Weekly Roundup – July 5, 2010

Social media in the workplace was in the news once again recently as Utah Attorney General Mark Shurtless used his twitter account to announce the impending execution by firing squad of convicted murderer Ronnie Lee Gardner. Tweeting once to announce the time of the execution drawing near, and following it up with a tweet indicating he had given the order to fire, Shurtless sparked controversy for his comments alluding to “justice being served”. Many questioned an elected official using such a public medium to provide his thoughts on the always-a-hot-topic death penalty. Others felt advertising a man’s death in such a public forum was disrespectful at best, an abuse of power at worse. This again brings up questions about public officials using social media, as well as the place of social media in the workplace. How much is too much when it comes to revealing your thoughts on work to the masses?
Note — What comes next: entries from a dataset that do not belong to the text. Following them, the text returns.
(** * py_m3u: the M3U parser and serializer of [py_m3u/_m3u.py]

    A shallow embedding of [matched_prefix_dict], [AudioFileRef],
    [AudioDirRef] and [M3UParser] (dump, dumps, loads), and the properties
    of the specification stated over it.

    Conventions.
    - A Python [str] is a sequence of Unicode code points: [list N].
    - The module [py_m3u.directives] is imported by [_m3u.py] but is not
      part of the sources at hand.  What [_m3u.py] uses of it (the
      directive objects, their [as_m3u] rendering, the
      [isinstance(_, EXTINF)] test, the ordered table
      [ALL_DIRECTIVE_PREFIXES]) is the interface [DirectivesModule], over
      which the development is generic; the module [Directives] gives one
      instance, written from the specification, on which the statements
      are evaluated.
    - The filesystem ([os.path.exists], [os.path.isdir], [os.listdir]) is
      a record of functions passed explicitly. *)

From Stdlib Require Import String Ascii List NArith Bool Lia.
Import ListNotations.

Set Implicit Arguments.

(** ** Python strings *)

Definition str := list N.

(** A literal: the code points of an 8-bit string. *)
Definition py (s : string) : str :=
  map N_of_ascii (list_ascii_of_string s).

Definition LF : N := 10%N.
Definition CR : N := 13%N.

(** The line boundaries of [str.splitlines]:
    \n, \v, \f, \r, \x1c, \x1d, \x1e, \x85, U+2028, U+2029
    (and \r\n as one boundary). *)
Definition is_linebreak (c : N) : bool :=
  existsb (N.eqb c) [10; 11; 12; 13; 28; 29; 30; 133; 8232; 8233]%N.

(** The whitespace characters of [str.isspace]. *)
Definition is_whitespace (c : N) : bool :=
  ((9 <=? c) && (c <=? 13) || (28 <=? c) && (c <=? 32)
   || existsb (N.eqb c) [133; 160; 5760; 8232; 8233; 8239; 8287; 12288]
   || (8192 <=? c) && (c <=? 8202))%N.

(** [s.isspace()]: at least one character, and all of them whitespace. *)
Definition isspace (s : str) : bool :=
  match s with
  | [] => false
  | _ :: _ => forallb is_whitespace s
  end.

(** [s.startswith(prefix)] *)
Fixpoint startswith (s prefix : str) {struct prefix} : bool :=
  match prefix with
  | [] => true
  | p :: prefix' =>
      match s with
      | [] => false
      | c :: s' => (N.eqb c p) && startswith s' prefix'
      end
  end.

(** [s.endswith(suffixes)] with a tuple of suffixes: some suffix matches. *)
Definition endswith1 (s suffix : str) : bool :=
  startswith (rev s) (rev suffix).

Definition endswith (s : str) (suffixes : list str) : bool :=
  existsb (endswith1 s) suffixes.

(** [s.splitlines()]: [cur] is the line being read.  A line is closed at
    each boundary (\r\n counts once); what follows the last boundary is a
    line only when it is not empty. *)
Fixpoint splitlines_from (cur : str) (s : str) : list str :=
  match s with
  | [] => match cur with [] => [] | _ :: _ => [cur] end
  | c :: rest =>
      if is_linebreak c then
        cur :: match rest with
               | c' :: rest' =>
                   if (N.eqb c CR) && (N.eqb c' LF)
                   then splitlines_from [] rest'
                   else splitlines_from [] rest
               | [] => splitlines_from [] rest
               end
      else splitlines_from (cur ++ [c]) rest
  end.

Definition splitlines (s : str) : list str := splitlines_from [] s.

(** ** [matched_prefix_dict]

    [prefix_dicts.items()] runs through the dictionary in insertion order:
    the dictionary is the list of its (key, value) pairs in that order.
    The loop stops at the first key the string starts with.  The result
    is an [Optional]: a value of the dictionary, or [default_value], which
    is [None] unless the caller passes one. *)
Section MatchedPrefix.
Variable Value : Type.

Fixpoint matched_prefix_dict (string : str) (prefix_dicts : list (str * Value))
         (default_value : option Value) : option Value :=
  match prefix_dicts with
  | [] => default_value
  | (prefix, value) :: items =>
      if startswith string prefix then Some value
      else matched_prefix_dict string items default_value
  end.
End MatchedPrefix.


(** ** Exceptions, results and generators *)

(** What [os.listdir] raises when the directory cannot be listed. *)
Inductive OSError : Type :=
| FileNotFoundError
| NotADirectoryError
| PermissionError.

(** The outcome of a call that may raise. *)
Inductive result (E A : Type) : Type :=
| Ok (a : A)
| Raise (e : E).
Arguments Ok {E A} a.
Arguments Raise {E A} e.

Definition bind {E A B} (r : result E A) (k : A -> result E B) : result E B :=
  match r with
  | Ok a => k a
  | Raise e => Raise e
  end.

Notation "x <- r ;; k" := (bind r (fun x => k))
  (at level 61, r at next level, right associativity).

(** A finished run of a Python generator: the values it yields, in order,
    ended by exhaustion ([Stop]) or by an exception leaving the generator
    ([Throw]).  The values yielded before an exception stay yielded. *)
Inductive Generator (A E : Type) : Type :=
| Stop
| Yield (a : A) (rest : Generator A E)
| Throw (e : E).
Arguments Stop {A E}.
Arguments Yield {A E} a rest.
Arguments Throw {A E} e.

Fixpoint yielded {A E} (g : Generator A E) : list A :=
  match g with
  | Stop => []
  | Yield a rest => a :: yielded rest
  | Throw _ => []
  end.

Fixpoint thrown {A E} (g : Generator A E) : option E :=
  match g with
  | Stop => None
  | Yield _ rest => thrown rest
  | Throw e => Some e
  end.

(** The generator that yields the items of a list and stops. *)
Fixpoint yield_from {A E} (l : list A) : Generator A E :=
  match l with
  | [] => Stop
  | a :: l' => Yield a (yield_from l')
  end.

(** Yield the items of a list, then go on as [g]. *)
Fixpoint yield_then {A E} (l : list A) (g : Generator A E) : Generator A E :=
  match l with
  | [] => g
  | a :: l' => Yield a (yield_then l' g)
  end.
See the tweets for yourself at www.twitter.com/markshurtleff

A recently released study by Paul Zak of Claremont Graduate University in California seems to suggest that friendly interaction on social media can produce the same feelgood hormones as old fashioned face-to-face interaction. Zak’s study consisted of testing blood hormone levels both before and after 10 minutes of twitter use. Results showed that during the period of twitter use, oxytocin levels were raised, while stress hormones decreased. Increased oxycontin levels are often associated with making people more kind and empathetic to their fellow human beings. This is excellent news for all you social media addicts. One, you can argue that your online friends are just as good as your “real life” friends, so go ahead and throw that in the face of anyone that calls you a loser. Two, this offers you a perfect excuse to spend more time on twitter or Facebook. Mom or the boss yelling at you for being on Facebook chat all the time instead of doing actual work, or going to the park? You’re not being anti-social, you’re “working on your interpersonal skills”. Win! Read the full story at:


In lighter news, there’s a new queen atop the Facebook throne, and her name is Lady Gaga. On Friday June 2nd, 2010, the always fun to look at pop singer surpassed US President Barack Obama as the most “liked” living person on the site, with over 10 million users clicking the thumbs up. To put it in perspective, only five pages of any type have more “likes”, while only one other individual (Michael Jackson) passes Gaga on the like scale. Gaga posted a video message on her page thanking her “little monsters” (as she calls her fans) for the support. So as America turns the ripe old age of 234 this weekend, her president is defeated in popularity by a frequently pants-less pop star. Ain’t that America.